What This Data Tells You

Tag analytics reveal where developer attention is concentrated. If "ai" tag articles average 3x the reactions of "devops" articles, that tells you something meaningful about where the dev.to audience is focused right now.

Trending patterns are actionable if you're writing content. Key findings from 2026 data: - Articles with cover images average 40-60% more reactions - Optimal reading time: 5-8 minutes (long enough to be substantive, short enough to finish) - List-style titles ("10 ways to...", "5 reasons...") still outperform question titles - Best publication hours: 8-10 AM UTC (catching both US morning and Europe afternoon) - "How to" and "I built" openings consistently outperform abstract titles

Author growth tracking helps you spot rising voices before they're everywhere. Accounts gaining 1000+ reactions per week on 2-3 articles are worth watching — they're often ahead of mainstream tech trends.

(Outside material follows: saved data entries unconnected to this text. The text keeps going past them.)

Lemma execute_section (n : nat) m st t :
  st <> header_parsed_st -> (0 < n)%nat -> (n <= length t)%nat ->
  parser_execute t (mk_parser (mk_expected (Z.of_nat n) []) m st)
  = let? (r, k) := parser_execute (drop n t)
                     (complete (mk_parser (mk_expected (Z.of_nat n) (take n t)) m st)) in
    Ok (r, Z.of_nat n + k).
Proof.
  intros Hst Hn Ht. rewrite <- (take_drop n t) at 1.
  rewrite parser_execute_app, execute_full; simpl; rewrite ?length_take; [|done|lia|lia].
  unfold size. rewrite length_take. by replace (n `min` length t)%nat with n by lia.
Qed.

Lemma execute_done t d m :
  parser_execute t (mk_parser d m header_parsed_st) = Ok (mk_parser d m header_parsed_st, 0).
Proof. by destruct t. Qed.

(** The outcome the decoder predicts for a parser run. *)
Definition run_spec (o : option (message_details_t * Z)) (len : Z)
  (r : outcome (ws_parser_t * Z)) : Prop :=
  match o with
  | Some (m, n) => exists d, r = Ok (mk_parser d m header_parsed_st, n)
  | None => exists p, r = Ok (p, len) /\ header_parsed p = false
  end.

Lemma execute_mask_key m t :
  m_mask_flag m = true ->
  run_spec
    (if decide (4 <= length t)%nat
     then Some (mk_details (m_final_flag m) (m_rsv1_flag m) (m_rsv2_flag m) (m_rsv3_flag m)
                  (m_opcode m) true (m_payload_len m) (m_ext_payload_len m)
                  (be_value (take 4 t)), 4)
     else None)
    (size t) (parser_execute t (mk_parser (mk_expected 4 []) m waiting_for_mask_key)).
Proof.
  intros Hm. change 4 with (Z.of_nat 4). destruct (decide _) as [Ht|Ht]; simpl.
  - rewrite execute_section by (done || lia). cbn [complete m_current_state process_masking_key].
    unfold complete, process_masking_key, parse_masking_key. simpl. rewrite Hm, execute_done.
    rewrite read_number_be by (unfold size; rewrite length_take; lia). by eexists.
  - rewrite execute_partial by (done || simpl; lia). by eexists.
Qed.

Lemma ext_size_pos code :
  0 <= code < 128 -> (125 <? code) = true ->
  (if code =? websocket_short_ext_len_code then websocket_short_ext_payload_length
   else websocket_long_ext_payload_length) = Z.of_nat (ext_size code)
  /\ (0 < ext_size code <= 8)%nat.
Proof.
  unfold ext_size, websocket_short_ext_len_code. intros H1 H2.
  rewrite (proj2 (Z.leb_gt _ _)) by lia. destruct (code =? 126); split; done || lia.
Qed.

Lemma execute_ext_len m t :
  125 < m_payload_len m < 128 ->
  run_spec
    (let en := ext_size (m_payload_len m) in
     let kn := if m_mask_flag m then 4%nat else O in
     if decide (en + kn <= length t)%nat
     then Some (mk_details (m_final_flag m) (m_rsv1_flag m) (m_rsv2_flag m) (m_rsv3_flag m)
                  (m_opcode m) (m_mask_flag m) (m_payload_len m) (be_value (take en t))
                  (if m_mask_flag m then be_value (take 4 (drop en t)) else m_masking_key m),
                Z.of_nat (en + kn))
     else None)
    (size t)
    (parser_execute t (mk_parser (mk_expected (Z.of_nat (ext_size (m_payload_len m))) []) m
                         waiting_for_ext_len)).
Proof.
  intros Hlen. cbv zeta. destruct (ext_size_pos (m_payload_len m)) as [_ Hpos]; [lia|lia|].
  set (en := ext_size (m_payload_len m)) in *.
  destruct (decide (en <= length t)%nat) as [He|He].
  2:{ rewrite decide_False by lia. rewrite execute_partial by (done || simpl; lia). by eexists. }
  rewrite execute_section by (done || lia).
  unfold complete, process_extended_length, parse_ext_payload_len. simpl.
  assert (Hread : read_number_from_big_endian_bytes 64 (take en t) = be_value (take en t)).
  { apply read_number_be. unfold size. rewrite length_take. lia. }
  assert (Hcode : m_payload_len m = 126 \/ m_payload_len m = 127) by lia.
  assert ((if m_payload_len m =? websocket_short_ext_len_code then _
    else if m_payload_len m =? websocket_long_ext_len_code then _ else m)
    = set_ext_payload_len (be_value (take en t)) m) as ->.
  { rewrite Hread. destruct Hcode as [-> | ->]; done. }
  change (m_mask_flag (set_ext_payload_len _ m)) with (m_mask_flag m).
  destruct (m_mask_flag m) eqn:Hm; simpl.
  - unfold reset_expected, websocket_masking_key_size.
    pose proof (execute_mask_key (set_ext_payload_len (be_value (take en t)) m) (drop en t) Hm) as Hk.
    unfold size in Hk. rewrite length_drop in Hk.
    destruct (decide (4 <= length t - en)%nat), (decide (en + 4 <= length t)%nat); try lia; simpl in Hk.
    + destruct Hk as [d ->]. exists d. do 2 f_equal. lia.
    + destruct Hk as (p & -> & Hp). exists p. split; [|done]. unfold size. do 2 f_equal. lia.
  - rewrite execute_done, decide_True by lia. eexists. do 2 f_equal; [by rewrite <- Hm|lia].
Qed.

Lemma execute_initial (data : list byte) :
  run_spec (decode_header data) (size data) (parser_execute data initial_parser).
Proof.
  unfold initial_parser.
  change websocket_first_two_bytes_size with (Z.of_nat 2).
  destruct data as [|b0 [|b1 t]]; [by eexists|by eexists|].
  rewrite execute_section by (done || simpl; lia). cbn [take drop decode_header].
  rewrite drop_0.
  unfold complete, process_first_2_bytes. cbn [m_current_state m_expected_data m_loaded_data m_current_msg].
  rewrite parse_first_2_bytes_spec. cbn [m_payload_len m_mask_flag].
  set (code := u8 b1 mod 128).
  assert (0 <= code < 128) by (apply Z.mod_pos_bound; lia).
  set (m := mk_details _ _ _ _ _ _ _ (m_ext_payload_len default_details) _).
  destruct (websocket_max_payload_size_without_ext <? code) eqn:Hc;
    unfold websocket_max_payload_size_without_ext in Hc.
  - destruct (ext_size_pos code) as [-> _]; [lia|done|].
    pose proof (execute_ext_len m t) as He. unfold reset_expected.
    change (m_payload_len m) with code in He. specialize (He ltac:(lia)).
    cbv zeta in He. change (m_mask_flag m) with (testflag b1 7) in He.
    unfold size in *. cbn [length] in *.
    destruct (decide _); cbn [run_spec] in He |- *.
    + destruct He as [d ->]. exists d. by destruct (testflag b1 7).
    + destruct He as (q & -> & ?). exists q. split; [|done]. do 2 f_equal. lia.
  - assert (ext_size code = O) as -> by (unfold ext_size; by rewrite (proj2 (Z.leb_le _ _)) by lia).
    cbn [take drop plus]. unfold reset_expected, websocket_masking_key_size.
    destruct (testflag b1 7) eqn:Hm.
    + pose proof (execute_mask_key m t eq_refl) as Hk. unfold size in *. cbn [length] in *.
      destruct (decide _); cbn [run_spec] in Hk |- *.
      * destruct Hk as [d ->]. by exists d.
      * destruct Hk as (q & -> & ?). exists q. split; [|done]. do 2 f_equal. lia.
    + rewrite decide_True by lia. rewrite execute_done. simpl. subst m. by eexists.
Qed.

(** The incremental header parser, started after construction or [reset]
    and fed any octets, never throws and computes the header of the RFC layout:
    when the input holds a complete header the parser stops right behind it
    with that header decoded, otherwise it consumes everything and waits. *)
Theorem parser_execute_decodes (p : ws_parser_t) (data : list byte) :
  run_spec (decode_header data) (size data) (parser_execute data (reset p)).
Proof. exact (execute_initial data). Qed.

(** Feeding a sequence of network reads one after the other. *)
Fixpoint execute_chunks (chunks : list (list byte)) (p : ws_parser_t)
  : outcome (ws_parser_t * Z) :=
  match chunks with
  | [] => Ok (p, 0)
  | c :: cs => let? (q, n) := parser_execute c p in
               let? (r, k) := execute_chunks cs q in Ok (r, n + k)
  end.

(** The parser may be fed any fragmentation of the stream: reading the
    pieces one after the other gives the same parser state, the same number of
    consumed octets and the same exceptions as reading their concatenation. *)
Theorem execute_chunks_concat (chunks : list (list byte)) (p : ws_parser_t) :
  execute_chunks chunks p = parser_execute (concat chunks) p.
Proof.
  revert p. induction chunks as [|c cs IH]; intros p; simpl; [done|].
  rewrite parser_execute_app. destruct (parser_execute c p) as [[q n]|]; [|done].
  by rewrite IH.
Qed.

Cross-tag analysis shows content positioning opportunities. Tags with high engagement but low article count represent underserved audiences. High article count with low engagement indicates oversaturation.

The dev.to API makes this analysis straightforward and respectful — use it properly with an API key and reasonable delays, and you have access to a genuinely useful signal about the developer ecosystem.